Il duca di Balbek era guardia del corpo.

Un servizio reso a due sovrani ne aveva fatto un diplomatico.

La condiscendenza di un ministro, suo parente, si era prestata a far destinare questo diplomatico all’ambasciata di Parigi.

Il favore e la compiacenza avevan potuto conferire la funzione, ma non crear l’uomo.

A quell’epoca, re Comodo era in delicatezza con la Rivoluzione di luglio.

Di tutti i principi, quegli che meno conosceva la Francia era quel re. Quegli che la conosceva peggio, era il suo ministro — il quale l’aveva vista ai più bei tempi della luna di mele di madama de Cayla.

Re e ministro s’immaginavano una Francia, in cui le Maintenon e le Pompadour menavano ancora gli affari, il governo, il re; bistrattavano i suoi consiglieri e davano del tu alla politica.

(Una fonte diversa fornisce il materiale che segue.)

(** * Image style transfer front end: page script and asset cache worker

    A shallow embedding of the two scripts of the application:

    - the page script (upload handler, generation controller, download
      handler), whose state is the DOM elements it looks up at start-up and
      the two module-level variables [base64ImageData] and [mimeType];
    - the service worker [sw.js] (install and fetch listeners).

    JavaScript values that may be [null] or [undefined] are kept as such,
    the [hidden] class is kept in the element's class list, and every
    [await] splits a handler into the part that runs up to the suspension
    and the part that runs when the awaited promise settles, so that other
    events can be dispatched in between as the browser's event loop does. *)

From Stdlib Require Import String Ascii List Bool NArith Lia DecimalString.
Import ListNotations.
Local Open Scope string_scope.

(** ** JavaScript values and strings *)

Module Js.

(** The values the two application variables and the fields of a response
    part can hold. *)
Inductive value : Type :=
| Null
| Undefined
| Str (s : string).

(** ToBoolean: [null], [undefined] and the empty string are falsy. *)
Definition truthy (v : value) : bool :=
  match v with
  | Null | Undefined => false
  | Str s => negb (s =? "")
  end.

(** ToString, as a template literal applies it to an interpolated value. *)
Definition to_string (v : value) : string :=
  match v with
  | Null => "null"
  | Undefined => "undefined"
  | Str s => s
  end.

(** [s.startsWith(p)] *)
Definition startsWith (p s : string) : bool := String.prefix p s.

(** Splits [s] at every occurrence of the one-character separator [sep];
    [cur] accumulates the piece being read.  The result is never empty:
    [''.split(',')] is [['']]. *)
Fixpoint split_go (sep : ascii) (s : string) (cur : string) : list string :=
  match s with
  | EmptyString => [cur]
  | String c s' =>
      if Ascii.eqb c sep then cur :: split_go sep s' ""
      else split_go sep s' (cur ++ String c "")
  end.

(** [s.split(sep)] for a separator of length one. *)
Definition split (sep : ascii) (s : string) : list string := split_go sep s "".

(** [arr[i]] on an array of strings: [undefined] out of range. *)
Definition index (arr : list string) (i : nat) : value :=
  match nth_error arr i with
  | Some s => Str s
  | None => Undefined
  end.

(** [a || b] on values, with [b] a string constant. *)
Definition or_default (a : value) (b : string) : string :=
  if truthy a then to_string a else b.

(** Decimal rendering of a non-negative integer, as [`${n}`] gives it. *)
Definition of_N (n : N) : string := NilZero.string_of_uint (N.to_uint n).

End Js.

(** ** The DOM elements the page script uses *)

(** The eleven elements fetched with [getElementById] at start-up.  The
    listeners are attached only in the branch where all eleven lookups
    succeeded, so inside a handler every element exists and the guards at the
    head of [showError] and [setLoading] never fire. *)
Inductive ElemId : Type :=
| imageUpload | uploadLabel | cameraBtn | imagePreview | previewPlaceholder
| styleSelect | generateBtn | loader | generatedImage | outputPlaceholder
| downloadBtn.

Definition ElemId_eqb (a b : ElemId) : bool :=
  match a, b with
  | imageUpload, imageUpload | uploadLabel, uploadLabel
  | cameraBtn, cameraBtn | imagePreview, imagePreview
  | previewPlaceholder, previewPlaceholder | styleSelect, styleSelect
  | generateBtn, generateBtn | loader, loader
  | generatedImage, generatedImage | outputPlaceholder, outputPlaceholder
  | downloadBtn, downloadBtn => true
  | _, _ => false
  end.

(** The properties of an element that the script reads or writes. *)
Record Element : Type := mkElement {
  classList : list string;
  disabled : bool;
  src : string;
  textContent : string;
  styleColor : string;
  attributes : list (string * string);
  value : string
}.

(** [classList.add(c)]: a class list is a set. *)
Definition class_add (c : string) (cl : list string) : list string :=
  if existsb (String.eqb c) cl then cl else cl ++ [c].

(** [classList.remove(c)] *)
Definition class_remove (c : string) (cl : list string) : list string :=
  filter (fun x => negb (String.eqb c x)) cl.

(** [classList.contains(c)] *)
Definition class_contains (c : string) (cl : list string) : bool :=
  existsb (String.eqb c) cl.

(** [setAttribute(name, v)] *)
Definition attr_set (name v : string) (l : list (string * string))
  : list (string * string) :=
  (name, v) :: filter (fun p => negb (String.eqb name (fst p))) l.

(** [removeAttribute(name)] *)
Definition attr_remove (name : string) (l : list (string * string))
  : list (string * string) :=
  filter (fun p => negb (String.eqb name (fst p))) l.

(** An element is off screen when it carries the [hidden] class. *)
Definition is_hidden (e : Element) : bool :=
  class_contains "hidden" (classList e).

Definition Dom : Type := ElemId -> Element.

(** One write to the DOM, as one statement of the script performs it. *)
Inductive DomOp : Type :=
| ClassAdd (e : ElemId) (c : string)
| ClassRemove (e : ElemId) (c : string)
| SetDisabled (e : ElemId) (b : bool)
| SetSrc (e : ElemId) (s : string)
| SetTextContent (e : ElemId) (s : string)
| SetStyleColor (e : ElemId) (s : string)
| SetAttribute (e : ElemId) (name v : string)
| RemoveAttribute (e : ElemId) (name : string)
| SetValue (e : ElemId) (s : string).

Definition op_target (op : DomOp) : ElemId :=
  match op with
  | ClassAdd e _ | ClassRemove e _ | SetDisabled e _ | SetSrc e _
  | SetTextContent e _ | SetStyleColor e _ | SetAttribute e _ _
  | RemoveAttribute e _ | SetValue e _ => e
  end.

Definition op_on (op : DomOp) (x : Element) : Element :=
  match op with
  | ClassAdd _ c =>
      mkElement (class_add c (classList x)) (disabled x) (src x)
        (textContent x) (styleColor x) (attributes x) (value x)
  | ClassRemove _ c =>
      mkElement (class_remove c (classList x)) (disabled x) (src x)
        (textContent x) (styleColor x) (attributes x) (value x)
  | SetDisabled _ b =>
      mkElement (classList x) b (src x)
        (textContent x) (styleColor x) (attributes x) (value x)
  | SetSrc _ s =>
      mkElement (classList x) (disabled x) s
        (textContent x) (styleColor x) (attributes x) (value x)
  | SetTextContent _ s =>
      mkElement (classList x) (disabled x) (src x)
        s (styleColor x) (attributes x) (value x)
  | SetStyleColor _ s =>
      mkElement (classList x) (disabled x) (src x)
        (textContent x) s (attributes x) (value x)
  | SetAttribute _ n v =>
      mkElement (classList x) (disabled x) (src x)
        (textContent x) (styleColor x) (attr_set n v (attributes x)) (value x)
  | RemoveAttribute _ n =>
      mkElement (classList x) (disabled x) (src x)
        (textContent x) (styleColor x) (attr_remove n (attributes x)) (value x)
  | SetValue _ s =>
      mkElement (classList x) (disabled x) (src x)
        (textContent x) (styleColor x) (attributes x) s
  end.

Definition apply_op (op : DomOp) (d : Dom) : Dom :=
  fun e => if ElemId_eqb e (op_target op) then op_on op (d e) else d e.

(** ** The remote generation call *)

Module Api.

Inductive Modality : Type := IMAGE | TEXT.

(** [{ data, mimeType }] *)
Record InlineData : Type := mkInlineData {
  data : Js.value;
  mimeType : Js.value
}.

(** A part of a request or of a response: an object that may carry
    [inlineData], [text], both or neither. *)
Record Part : Type := mkPart {
  inlineData : option InlineData;
  text : option string
}.

Record Content : Type := mkContent { parts : option (list Part) }.
Record Candidate : Type := mkCandidate { content : option Content }.
Record Response : Type := mkResponse { candidates : option (list Candidate) }.

(** The argument of [ai.models.generateContent]. *)
Record Params : Type := mkParams {
  model : string;
  contents_parts : list Part;
  responseModalities : list Modality
}.

(** How the awaited call settles: it rejects (network or API error) or it
    resolves with a response. *)
Inductive Outcome : Type :=
| Threw (error : string)
| Returned (r : Response).

(** [response.candidates?.[0]?.content?.parts || []] *)
Definition parts_of (r : Response) : list Part :=
  match candidates r with
  | Some (c :: _) =>
      match content c with
      | Some ct =>
          match parts ct with
          | Some ps => ps
          | None => []
          end
      | None => []
      end
  | _ => []
  end.

End Api.

(** ** Reading the selected file *)

(** A [File]; the script reads only its [type]. *)
Record File : Type := mkFile { file_type : string }.

(** What the [FileReader] does after [readAsDataURL]: it loads the data URL
    ([load], then [loadend] with a string result), fails ([error], then
    [loadend] with a [null] result) or is aborted ([loadend] with a [null]
    result). *)
Inductive ReadOutcome : Type :=
| Loaded (dataUrl : string)
| Failed (error : string)
| Aborted.

(** A settled promise. *)
Inductive Settled (A : Type) : Type :=
| Resolved (a : A)
| Rejected (error : string).
Arguments Resolved {A} a.
Arguments Rejected {A} error.

(** A promise is pending ([None]) or settled; [resolve] and [reject] act
    only on a pending promise. *)
Definition resolve {A} (a : A) (p : option (Settled A)) : option (Settled A) :=
  match p with None => Some (Resolved a) | Some _ => p end.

Essi facevano questo sorite mirobolante: a Parigi, la donna è regina; quale che siasi la sua condizione, però, ella à un signore. Ammesso l’aforismo che: fœmina quid quid est propter uterum est, il padrone che mena la donna mena per conseguenza la Francia. Se mandiamo dunque colà un bel giovane, suddito di S. M. Comodo V, che s’impadronisca dello spirito di quelle regine che regnano e governano, S. M. Comodo V sarà di fatto re di Francia.

Esaltati da questa logica, re Comodo V ed il principe di Celle videro nella nomina del duca di Balbek all’ambasciata di Parigi, non solo il prezzo di un servizio reso, ma un atto di eccellente politica.

Il duca di Balbek si recò dunque alla Corte delle Tuileries con la missione di fare della diplomazia di alcova; [p. 270 modifica]di preoccuparsi poco dei ministri, molto delle loro ganze, delle ganze-padroni, e delle padronesse dei padroni. Tutta la sua abilità doveva consistere nella scelta, ed, al peggio andare, in salvar la capra ed i cavoli: divenire il favorito di tutte senza offenderne alcuna!

Munito di queste istruzioni ad aures, il duca di Balbek giunse a Parigi.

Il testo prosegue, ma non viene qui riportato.